Stored items:
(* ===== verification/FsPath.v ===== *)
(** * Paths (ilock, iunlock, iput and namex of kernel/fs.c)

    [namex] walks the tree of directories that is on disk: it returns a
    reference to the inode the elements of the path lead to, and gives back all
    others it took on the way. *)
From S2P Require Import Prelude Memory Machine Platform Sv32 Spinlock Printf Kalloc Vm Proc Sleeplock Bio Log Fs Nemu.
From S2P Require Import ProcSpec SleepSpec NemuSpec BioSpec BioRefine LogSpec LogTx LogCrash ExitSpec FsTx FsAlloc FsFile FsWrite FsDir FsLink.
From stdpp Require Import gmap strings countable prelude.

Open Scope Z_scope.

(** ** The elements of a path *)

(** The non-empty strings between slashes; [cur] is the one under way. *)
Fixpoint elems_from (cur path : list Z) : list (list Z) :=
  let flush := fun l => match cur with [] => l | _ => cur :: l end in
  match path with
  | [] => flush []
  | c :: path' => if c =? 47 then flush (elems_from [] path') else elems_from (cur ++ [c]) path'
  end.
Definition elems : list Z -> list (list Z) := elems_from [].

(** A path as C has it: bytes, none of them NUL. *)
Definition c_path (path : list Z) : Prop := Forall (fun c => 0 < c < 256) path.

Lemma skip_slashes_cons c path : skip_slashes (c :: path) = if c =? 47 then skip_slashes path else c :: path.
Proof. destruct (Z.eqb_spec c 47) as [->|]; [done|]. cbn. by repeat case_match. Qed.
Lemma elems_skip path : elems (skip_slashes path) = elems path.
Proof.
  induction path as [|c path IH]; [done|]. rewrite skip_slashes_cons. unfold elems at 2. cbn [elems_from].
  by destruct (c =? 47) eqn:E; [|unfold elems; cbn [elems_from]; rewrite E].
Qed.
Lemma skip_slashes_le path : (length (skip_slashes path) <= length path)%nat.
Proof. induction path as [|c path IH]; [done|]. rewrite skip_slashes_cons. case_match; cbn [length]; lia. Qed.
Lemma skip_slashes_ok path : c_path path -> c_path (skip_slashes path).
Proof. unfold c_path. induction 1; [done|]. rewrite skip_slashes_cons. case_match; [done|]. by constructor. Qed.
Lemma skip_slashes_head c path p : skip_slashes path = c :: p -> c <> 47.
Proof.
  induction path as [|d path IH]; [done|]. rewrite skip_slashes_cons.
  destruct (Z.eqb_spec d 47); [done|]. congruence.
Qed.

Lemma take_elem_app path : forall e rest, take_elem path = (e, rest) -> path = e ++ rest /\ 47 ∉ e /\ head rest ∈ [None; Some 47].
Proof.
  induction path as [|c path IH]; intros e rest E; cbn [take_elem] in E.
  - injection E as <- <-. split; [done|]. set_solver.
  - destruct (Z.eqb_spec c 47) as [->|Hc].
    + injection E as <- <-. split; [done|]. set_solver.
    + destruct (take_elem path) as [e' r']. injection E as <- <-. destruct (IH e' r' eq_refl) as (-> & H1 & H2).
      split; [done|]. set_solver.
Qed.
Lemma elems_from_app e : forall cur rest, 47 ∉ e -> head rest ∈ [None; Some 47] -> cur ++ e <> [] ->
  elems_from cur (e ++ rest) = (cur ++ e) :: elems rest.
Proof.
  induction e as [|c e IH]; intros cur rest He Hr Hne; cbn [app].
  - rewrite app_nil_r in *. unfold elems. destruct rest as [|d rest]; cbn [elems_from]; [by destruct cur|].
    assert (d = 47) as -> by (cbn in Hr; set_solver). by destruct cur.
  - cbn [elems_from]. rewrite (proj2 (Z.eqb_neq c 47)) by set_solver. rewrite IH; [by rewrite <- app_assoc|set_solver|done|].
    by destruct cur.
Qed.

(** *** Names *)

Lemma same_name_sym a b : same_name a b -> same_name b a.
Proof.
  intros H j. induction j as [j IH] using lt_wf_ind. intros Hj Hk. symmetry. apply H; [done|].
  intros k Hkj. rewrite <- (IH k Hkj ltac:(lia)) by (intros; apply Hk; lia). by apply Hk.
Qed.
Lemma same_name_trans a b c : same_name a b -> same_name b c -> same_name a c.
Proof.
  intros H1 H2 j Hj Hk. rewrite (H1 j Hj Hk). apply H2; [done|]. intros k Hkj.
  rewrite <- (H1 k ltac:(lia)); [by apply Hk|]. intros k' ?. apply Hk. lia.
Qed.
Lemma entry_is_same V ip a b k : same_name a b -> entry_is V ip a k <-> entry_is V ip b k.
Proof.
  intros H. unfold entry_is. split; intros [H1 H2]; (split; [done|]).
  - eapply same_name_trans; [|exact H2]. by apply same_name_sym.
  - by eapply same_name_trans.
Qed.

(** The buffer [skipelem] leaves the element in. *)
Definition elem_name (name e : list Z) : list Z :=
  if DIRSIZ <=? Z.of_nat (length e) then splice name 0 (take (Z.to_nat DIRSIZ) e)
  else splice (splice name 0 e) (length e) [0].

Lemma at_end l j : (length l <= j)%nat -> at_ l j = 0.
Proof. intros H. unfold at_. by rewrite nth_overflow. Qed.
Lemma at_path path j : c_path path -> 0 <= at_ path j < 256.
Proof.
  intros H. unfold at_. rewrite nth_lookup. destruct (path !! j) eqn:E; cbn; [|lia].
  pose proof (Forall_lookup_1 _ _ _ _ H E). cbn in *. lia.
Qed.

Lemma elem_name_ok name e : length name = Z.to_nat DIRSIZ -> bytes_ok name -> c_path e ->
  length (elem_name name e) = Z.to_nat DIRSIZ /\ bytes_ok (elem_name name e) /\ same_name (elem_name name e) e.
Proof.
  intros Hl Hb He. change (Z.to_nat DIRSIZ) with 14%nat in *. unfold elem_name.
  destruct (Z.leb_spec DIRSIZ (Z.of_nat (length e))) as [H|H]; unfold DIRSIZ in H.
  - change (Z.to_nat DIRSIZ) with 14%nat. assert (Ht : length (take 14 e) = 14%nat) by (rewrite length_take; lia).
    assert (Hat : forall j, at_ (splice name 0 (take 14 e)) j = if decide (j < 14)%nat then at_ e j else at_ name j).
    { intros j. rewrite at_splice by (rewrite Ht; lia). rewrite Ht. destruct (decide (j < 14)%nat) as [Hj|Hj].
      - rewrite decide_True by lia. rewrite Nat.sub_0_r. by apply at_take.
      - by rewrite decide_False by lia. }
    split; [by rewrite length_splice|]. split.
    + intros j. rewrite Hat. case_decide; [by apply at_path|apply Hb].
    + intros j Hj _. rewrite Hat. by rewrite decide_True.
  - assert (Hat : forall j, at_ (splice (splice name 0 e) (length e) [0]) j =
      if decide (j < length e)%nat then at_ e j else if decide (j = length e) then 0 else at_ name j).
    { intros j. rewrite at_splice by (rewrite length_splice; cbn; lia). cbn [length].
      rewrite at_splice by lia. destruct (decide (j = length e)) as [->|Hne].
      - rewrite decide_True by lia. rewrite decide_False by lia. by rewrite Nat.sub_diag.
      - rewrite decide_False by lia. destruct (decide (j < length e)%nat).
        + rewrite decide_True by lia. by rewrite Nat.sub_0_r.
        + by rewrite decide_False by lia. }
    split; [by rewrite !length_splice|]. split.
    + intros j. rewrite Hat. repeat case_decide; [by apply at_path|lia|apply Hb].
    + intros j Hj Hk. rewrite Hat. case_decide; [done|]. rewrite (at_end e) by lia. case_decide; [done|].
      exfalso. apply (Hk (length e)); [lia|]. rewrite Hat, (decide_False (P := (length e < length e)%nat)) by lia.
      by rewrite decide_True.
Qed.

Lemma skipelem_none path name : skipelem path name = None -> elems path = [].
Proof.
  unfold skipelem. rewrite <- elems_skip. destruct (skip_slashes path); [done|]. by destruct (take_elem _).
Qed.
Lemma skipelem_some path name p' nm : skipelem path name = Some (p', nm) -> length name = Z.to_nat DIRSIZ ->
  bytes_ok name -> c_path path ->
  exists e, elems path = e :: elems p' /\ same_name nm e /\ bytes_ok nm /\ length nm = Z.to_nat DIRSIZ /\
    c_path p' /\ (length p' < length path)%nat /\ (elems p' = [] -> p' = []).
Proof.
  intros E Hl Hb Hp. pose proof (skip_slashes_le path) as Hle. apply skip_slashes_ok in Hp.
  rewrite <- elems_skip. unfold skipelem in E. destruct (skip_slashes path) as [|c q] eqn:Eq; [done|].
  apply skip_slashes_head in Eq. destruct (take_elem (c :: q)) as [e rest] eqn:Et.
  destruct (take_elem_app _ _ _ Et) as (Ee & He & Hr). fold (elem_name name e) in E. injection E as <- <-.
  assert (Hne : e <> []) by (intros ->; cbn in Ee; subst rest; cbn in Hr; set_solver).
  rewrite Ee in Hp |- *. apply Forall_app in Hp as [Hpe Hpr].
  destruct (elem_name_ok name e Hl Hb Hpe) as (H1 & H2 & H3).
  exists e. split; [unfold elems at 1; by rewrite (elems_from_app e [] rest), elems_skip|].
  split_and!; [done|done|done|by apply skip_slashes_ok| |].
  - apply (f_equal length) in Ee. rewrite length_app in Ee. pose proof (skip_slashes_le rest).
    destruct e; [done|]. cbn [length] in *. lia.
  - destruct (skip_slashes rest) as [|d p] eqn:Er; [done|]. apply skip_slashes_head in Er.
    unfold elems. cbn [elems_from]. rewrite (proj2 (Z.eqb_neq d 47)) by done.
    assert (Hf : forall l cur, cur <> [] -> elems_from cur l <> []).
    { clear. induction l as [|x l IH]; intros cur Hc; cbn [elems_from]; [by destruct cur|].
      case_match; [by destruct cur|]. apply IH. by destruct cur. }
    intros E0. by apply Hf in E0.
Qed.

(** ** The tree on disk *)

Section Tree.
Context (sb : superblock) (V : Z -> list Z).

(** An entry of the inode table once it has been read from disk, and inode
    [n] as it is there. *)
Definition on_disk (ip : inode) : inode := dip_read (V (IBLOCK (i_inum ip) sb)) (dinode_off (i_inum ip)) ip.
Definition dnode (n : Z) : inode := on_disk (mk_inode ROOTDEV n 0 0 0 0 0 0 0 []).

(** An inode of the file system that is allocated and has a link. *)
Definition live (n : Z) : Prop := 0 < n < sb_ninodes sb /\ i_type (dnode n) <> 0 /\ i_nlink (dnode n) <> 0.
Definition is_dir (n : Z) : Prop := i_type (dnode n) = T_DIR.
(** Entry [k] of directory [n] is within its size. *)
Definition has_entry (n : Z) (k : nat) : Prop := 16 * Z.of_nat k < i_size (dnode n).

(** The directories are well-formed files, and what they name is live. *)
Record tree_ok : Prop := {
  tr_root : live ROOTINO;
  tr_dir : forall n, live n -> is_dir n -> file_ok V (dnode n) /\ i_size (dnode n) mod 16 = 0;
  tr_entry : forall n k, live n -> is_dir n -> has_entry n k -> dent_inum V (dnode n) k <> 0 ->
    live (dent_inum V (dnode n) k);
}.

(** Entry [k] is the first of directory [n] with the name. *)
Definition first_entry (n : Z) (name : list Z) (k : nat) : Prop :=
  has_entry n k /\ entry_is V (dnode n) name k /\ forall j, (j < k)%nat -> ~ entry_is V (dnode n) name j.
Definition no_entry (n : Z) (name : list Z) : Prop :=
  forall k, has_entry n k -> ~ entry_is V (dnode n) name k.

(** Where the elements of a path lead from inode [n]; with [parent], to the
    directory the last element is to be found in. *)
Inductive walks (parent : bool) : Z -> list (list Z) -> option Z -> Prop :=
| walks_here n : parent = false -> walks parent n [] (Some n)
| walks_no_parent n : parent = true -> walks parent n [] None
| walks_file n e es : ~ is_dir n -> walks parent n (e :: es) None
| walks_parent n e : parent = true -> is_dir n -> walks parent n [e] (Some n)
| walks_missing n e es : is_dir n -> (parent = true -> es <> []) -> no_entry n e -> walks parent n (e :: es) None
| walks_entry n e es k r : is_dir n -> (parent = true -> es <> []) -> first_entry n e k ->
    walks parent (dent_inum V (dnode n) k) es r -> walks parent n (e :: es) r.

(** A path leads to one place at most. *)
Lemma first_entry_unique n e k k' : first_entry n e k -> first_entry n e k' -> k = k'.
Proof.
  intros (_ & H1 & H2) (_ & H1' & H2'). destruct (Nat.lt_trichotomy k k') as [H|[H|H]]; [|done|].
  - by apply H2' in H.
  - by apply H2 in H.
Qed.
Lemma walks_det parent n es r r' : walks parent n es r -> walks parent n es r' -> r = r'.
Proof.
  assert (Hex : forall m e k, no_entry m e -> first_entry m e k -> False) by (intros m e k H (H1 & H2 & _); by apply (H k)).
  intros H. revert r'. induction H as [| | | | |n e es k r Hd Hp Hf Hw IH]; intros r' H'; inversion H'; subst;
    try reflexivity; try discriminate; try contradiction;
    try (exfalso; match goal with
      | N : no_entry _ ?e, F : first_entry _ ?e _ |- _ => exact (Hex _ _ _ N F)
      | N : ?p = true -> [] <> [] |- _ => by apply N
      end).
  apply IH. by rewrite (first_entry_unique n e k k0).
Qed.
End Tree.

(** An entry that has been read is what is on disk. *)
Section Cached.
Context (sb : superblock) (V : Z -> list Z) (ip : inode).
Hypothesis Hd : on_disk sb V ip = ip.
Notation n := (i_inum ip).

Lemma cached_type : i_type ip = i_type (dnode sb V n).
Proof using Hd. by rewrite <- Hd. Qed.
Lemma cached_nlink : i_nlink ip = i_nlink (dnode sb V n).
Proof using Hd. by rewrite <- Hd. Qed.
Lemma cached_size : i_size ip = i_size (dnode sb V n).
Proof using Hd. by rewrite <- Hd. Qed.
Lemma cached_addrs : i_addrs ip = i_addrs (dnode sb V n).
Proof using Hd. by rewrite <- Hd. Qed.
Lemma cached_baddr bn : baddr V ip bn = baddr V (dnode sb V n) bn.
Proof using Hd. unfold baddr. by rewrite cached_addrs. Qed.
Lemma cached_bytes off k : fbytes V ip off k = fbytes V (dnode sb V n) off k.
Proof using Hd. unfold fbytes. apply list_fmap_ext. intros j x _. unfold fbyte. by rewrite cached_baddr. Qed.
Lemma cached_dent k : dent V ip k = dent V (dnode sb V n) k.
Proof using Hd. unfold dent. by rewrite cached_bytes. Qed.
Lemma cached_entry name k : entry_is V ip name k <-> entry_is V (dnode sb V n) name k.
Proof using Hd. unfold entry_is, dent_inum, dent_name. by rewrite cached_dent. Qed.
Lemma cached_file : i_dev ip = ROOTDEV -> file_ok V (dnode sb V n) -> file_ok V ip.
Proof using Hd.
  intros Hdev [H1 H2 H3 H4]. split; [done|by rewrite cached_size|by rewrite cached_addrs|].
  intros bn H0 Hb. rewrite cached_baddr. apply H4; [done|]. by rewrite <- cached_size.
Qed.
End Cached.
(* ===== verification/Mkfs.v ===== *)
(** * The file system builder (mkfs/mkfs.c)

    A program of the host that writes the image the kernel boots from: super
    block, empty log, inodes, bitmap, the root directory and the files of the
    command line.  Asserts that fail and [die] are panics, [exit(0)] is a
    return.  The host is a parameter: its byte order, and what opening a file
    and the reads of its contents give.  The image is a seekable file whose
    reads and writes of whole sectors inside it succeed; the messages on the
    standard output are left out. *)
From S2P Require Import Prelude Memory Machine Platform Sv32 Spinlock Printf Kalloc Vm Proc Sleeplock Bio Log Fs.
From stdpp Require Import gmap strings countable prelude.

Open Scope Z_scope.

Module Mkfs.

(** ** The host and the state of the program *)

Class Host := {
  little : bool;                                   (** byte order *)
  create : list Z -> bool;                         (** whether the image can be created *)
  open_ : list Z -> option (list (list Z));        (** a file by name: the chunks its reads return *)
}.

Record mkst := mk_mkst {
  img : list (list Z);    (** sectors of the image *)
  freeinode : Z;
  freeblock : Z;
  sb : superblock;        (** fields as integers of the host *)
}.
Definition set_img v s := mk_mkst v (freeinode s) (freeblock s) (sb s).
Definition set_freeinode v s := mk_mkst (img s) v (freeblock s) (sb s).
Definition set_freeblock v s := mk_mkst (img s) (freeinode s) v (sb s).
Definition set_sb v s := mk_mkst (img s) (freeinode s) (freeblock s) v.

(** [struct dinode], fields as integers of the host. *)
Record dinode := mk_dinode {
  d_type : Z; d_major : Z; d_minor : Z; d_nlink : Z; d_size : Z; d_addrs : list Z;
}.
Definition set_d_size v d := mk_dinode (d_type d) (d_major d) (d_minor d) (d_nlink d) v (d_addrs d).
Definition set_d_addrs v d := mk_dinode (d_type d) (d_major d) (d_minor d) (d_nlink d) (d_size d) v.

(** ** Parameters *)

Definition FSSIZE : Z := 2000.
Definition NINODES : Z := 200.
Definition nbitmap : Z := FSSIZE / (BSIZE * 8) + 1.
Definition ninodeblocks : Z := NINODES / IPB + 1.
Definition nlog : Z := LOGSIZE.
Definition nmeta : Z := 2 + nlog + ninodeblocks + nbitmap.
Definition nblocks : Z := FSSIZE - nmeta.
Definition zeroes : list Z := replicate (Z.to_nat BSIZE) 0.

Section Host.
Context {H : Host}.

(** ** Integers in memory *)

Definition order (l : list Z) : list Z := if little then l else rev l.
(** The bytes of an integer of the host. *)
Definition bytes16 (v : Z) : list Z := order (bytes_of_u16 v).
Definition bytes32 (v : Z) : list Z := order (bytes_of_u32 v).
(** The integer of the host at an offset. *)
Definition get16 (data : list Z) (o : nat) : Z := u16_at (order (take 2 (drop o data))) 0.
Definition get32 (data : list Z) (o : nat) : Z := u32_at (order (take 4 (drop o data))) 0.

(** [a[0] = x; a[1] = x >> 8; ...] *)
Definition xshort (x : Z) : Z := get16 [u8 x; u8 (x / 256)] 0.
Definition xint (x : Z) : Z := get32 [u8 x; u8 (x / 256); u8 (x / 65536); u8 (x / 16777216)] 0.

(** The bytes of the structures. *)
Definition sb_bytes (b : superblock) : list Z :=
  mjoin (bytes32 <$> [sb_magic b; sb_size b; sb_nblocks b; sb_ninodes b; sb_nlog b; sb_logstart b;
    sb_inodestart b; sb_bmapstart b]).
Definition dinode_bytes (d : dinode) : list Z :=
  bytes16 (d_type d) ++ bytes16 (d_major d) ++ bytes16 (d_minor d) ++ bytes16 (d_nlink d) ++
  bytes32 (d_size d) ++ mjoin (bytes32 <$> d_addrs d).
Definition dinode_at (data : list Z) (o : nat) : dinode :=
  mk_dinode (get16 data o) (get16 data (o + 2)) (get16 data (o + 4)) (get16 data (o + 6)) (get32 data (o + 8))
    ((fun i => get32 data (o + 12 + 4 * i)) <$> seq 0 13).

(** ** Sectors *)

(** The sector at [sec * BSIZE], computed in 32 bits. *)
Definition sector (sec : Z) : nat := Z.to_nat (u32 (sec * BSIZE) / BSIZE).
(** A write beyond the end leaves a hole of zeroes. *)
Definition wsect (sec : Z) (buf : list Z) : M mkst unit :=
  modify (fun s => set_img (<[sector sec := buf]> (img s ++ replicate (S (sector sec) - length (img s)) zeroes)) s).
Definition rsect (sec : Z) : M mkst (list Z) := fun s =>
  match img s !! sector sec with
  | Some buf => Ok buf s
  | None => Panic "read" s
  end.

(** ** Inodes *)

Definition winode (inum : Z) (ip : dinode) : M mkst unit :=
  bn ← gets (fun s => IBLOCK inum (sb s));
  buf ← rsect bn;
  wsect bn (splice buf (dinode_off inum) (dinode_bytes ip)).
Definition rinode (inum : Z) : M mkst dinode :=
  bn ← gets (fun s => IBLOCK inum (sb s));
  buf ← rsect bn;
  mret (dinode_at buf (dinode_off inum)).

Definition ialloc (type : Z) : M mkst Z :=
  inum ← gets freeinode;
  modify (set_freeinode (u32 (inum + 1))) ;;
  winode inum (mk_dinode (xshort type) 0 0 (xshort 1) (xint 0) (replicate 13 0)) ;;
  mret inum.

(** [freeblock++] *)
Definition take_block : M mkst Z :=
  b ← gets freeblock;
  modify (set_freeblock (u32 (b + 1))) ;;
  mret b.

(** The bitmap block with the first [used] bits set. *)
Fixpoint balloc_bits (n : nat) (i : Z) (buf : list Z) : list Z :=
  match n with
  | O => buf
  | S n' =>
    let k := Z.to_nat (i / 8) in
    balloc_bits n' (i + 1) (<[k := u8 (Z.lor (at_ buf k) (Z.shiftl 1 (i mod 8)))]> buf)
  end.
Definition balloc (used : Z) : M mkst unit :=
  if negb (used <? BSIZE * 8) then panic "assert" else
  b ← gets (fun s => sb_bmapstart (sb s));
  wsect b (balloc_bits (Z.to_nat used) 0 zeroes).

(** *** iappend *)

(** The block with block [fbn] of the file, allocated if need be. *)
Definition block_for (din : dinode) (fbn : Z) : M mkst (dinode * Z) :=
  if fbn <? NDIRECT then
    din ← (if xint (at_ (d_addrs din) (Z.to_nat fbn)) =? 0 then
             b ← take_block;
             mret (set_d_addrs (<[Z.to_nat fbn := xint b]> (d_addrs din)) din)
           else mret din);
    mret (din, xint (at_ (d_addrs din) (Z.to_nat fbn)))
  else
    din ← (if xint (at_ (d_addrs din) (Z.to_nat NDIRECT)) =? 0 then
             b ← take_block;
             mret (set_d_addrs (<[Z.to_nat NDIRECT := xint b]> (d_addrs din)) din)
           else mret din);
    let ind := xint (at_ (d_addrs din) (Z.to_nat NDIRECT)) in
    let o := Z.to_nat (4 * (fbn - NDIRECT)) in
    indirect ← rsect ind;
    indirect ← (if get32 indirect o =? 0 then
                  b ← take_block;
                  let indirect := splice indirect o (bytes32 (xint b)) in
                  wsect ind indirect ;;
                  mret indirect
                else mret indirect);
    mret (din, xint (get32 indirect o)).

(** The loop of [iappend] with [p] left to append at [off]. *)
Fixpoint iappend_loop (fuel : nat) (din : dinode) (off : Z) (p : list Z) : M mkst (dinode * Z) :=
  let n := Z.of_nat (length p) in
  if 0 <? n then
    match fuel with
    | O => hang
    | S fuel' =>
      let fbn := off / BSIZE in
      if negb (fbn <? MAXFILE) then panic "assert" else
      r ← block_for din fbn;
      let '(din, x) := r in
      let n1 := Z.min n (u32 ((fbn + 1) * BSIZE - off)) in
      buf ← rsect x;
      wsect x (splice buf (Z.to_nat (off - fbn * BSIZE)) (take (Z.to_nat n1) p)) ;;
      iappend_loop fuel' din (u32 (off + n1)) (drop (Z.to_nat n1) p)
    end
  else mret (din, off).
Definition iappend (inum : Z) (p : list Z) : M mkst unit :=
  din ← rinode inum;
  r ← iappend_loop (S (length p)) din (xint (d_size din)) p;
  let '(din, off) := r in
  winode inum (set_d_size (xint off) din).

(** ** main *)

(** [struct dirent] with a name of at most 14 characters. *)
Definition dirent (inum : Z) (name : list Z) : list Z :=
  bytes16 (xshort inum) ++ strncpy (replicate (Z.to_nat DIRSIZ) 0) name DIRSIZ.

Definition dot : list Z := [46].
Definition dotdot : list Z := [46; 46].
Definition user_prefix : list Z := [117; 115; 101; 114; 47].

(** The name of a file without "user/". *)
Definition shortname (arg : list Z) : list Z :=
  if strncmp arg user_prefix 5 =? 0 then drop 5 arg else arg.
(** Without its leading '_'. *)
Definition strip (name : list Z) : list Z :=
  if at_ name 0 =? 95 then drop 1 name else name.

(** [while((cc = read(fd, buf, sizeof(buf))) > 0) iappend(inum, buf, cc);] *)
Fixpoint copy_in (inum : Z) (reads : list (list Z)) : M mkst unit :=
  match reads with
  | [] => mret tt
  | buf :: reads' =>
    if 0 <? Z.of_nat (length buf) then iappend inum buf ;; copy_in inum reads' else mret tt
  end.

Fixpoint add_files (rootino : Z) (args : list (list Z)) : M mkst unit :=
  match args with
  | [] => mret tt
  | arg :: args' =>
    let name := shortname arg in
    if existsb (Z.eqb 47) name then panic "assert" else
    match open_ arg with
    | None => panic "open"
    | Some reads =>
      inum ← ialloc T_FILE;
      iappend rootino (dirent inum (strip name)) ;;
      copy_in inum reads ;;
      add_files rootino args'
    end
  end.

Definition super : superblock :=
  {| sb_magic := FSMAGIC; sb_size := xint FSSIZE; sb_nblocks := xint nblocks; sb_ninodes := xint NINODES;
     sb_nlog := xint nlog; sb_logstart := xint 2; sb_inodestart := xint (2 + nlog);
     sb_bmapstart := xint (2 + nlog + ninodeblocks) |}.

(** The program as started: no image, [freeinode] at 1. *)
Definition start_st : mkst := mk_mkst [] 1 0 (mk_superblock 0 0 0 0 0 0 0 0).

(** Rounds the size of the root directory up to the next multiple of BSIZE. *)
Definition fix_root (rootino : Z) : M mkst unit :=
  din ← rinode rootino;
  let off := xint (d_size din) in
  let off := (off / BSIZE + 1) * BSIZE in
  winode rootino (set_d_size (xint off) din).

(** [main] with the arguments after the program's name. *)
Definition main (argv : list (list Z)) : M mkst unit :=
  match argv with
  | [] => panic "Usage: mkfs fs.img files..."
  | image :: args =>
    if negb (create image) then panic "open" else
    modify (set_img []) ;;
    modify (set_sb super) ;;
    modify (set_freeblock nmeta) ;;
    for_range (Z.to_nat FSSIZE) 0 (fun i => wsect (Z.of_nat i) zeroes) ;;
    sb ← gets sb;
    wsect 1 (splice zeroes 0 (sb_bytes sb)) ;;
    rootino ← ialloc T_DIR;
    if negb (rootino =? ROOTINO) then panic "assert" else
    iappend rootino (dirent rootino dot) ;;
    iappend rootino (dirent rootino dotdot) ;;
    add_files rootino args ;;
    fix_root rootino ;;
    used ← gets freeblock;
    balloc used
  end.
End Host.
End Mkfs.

#### [Problem]
Would you retype exactly the lines above, from the line with "Record dinode := mk_dinode" to the line with "Definition xint (x", with both end lines kept and nothing more?

#### [Task answer]
Record dinode := mk_dinode {
  d_type : Z; d_major : Z; d_minor : Z; d_nlink : Z; d_size : Z; d_addrs : list Z;
}.
Definition set_d_size v d := mk_dinode (d_type d) (d_major d) (d_minor d) (d_nlink d) v (d_addrs d).
Definition set_d_addrs v d := mk_dinode (d_type d) (d_major d) (d_minor d) (d_nlink d) (d_size d) v.

(** ** Parameters *)

Definition FSSIZE : Z := 2000.
Definition NINODES : Z := 200.
Definition nbitmap : Z := FSSIZE / (BSIZE * 8) + 1.
Definition ninodeblocks : Z := NINODES / IPB + 1.
Definition nlog : Z := LOGSIZE.
Definition nmeta : Z := 2 + nlog + ninodeblocks + nbitmap.
Definition nblocks : Z := FSSIZE - nmeta.
Definition zeroes : list Z := replicate (Z.to_nat BSIZE) 0.

Section Host.
Context {H : Host}.

(** ** Integers in memory *)

Definition order (l : list Z) : list Z := if little then l else rev l.
(** The bytes of an integer of the host. *)
Definition bytes16 (v : Z) : list Z := order (bytes_of_u16 v).
Definition bytes32 (v : Z) : list Z := order (bytes_of_u32 v).
(** The integer of the host at an offset. *)
Definition get16 (data : list Z) (o : nat) : Z := u16_at (order (take 2 (drop o data))) 0.
Definition get32 (data : list Z) (o : nat) : Z := u32_at (order (take 4 (drop o data))) 0.

(** [a[0] = x; a[1] = x >> 8; ...] *)
Definition xshort (x : Z) : Z := get16 [u8 x; u8 (x / 256)] 0.
Definition xint (x : Z) : Z := get32 [u8 x; u8 (x / 256); u8 (x / 65536); u8 (x / 16777216)] 0.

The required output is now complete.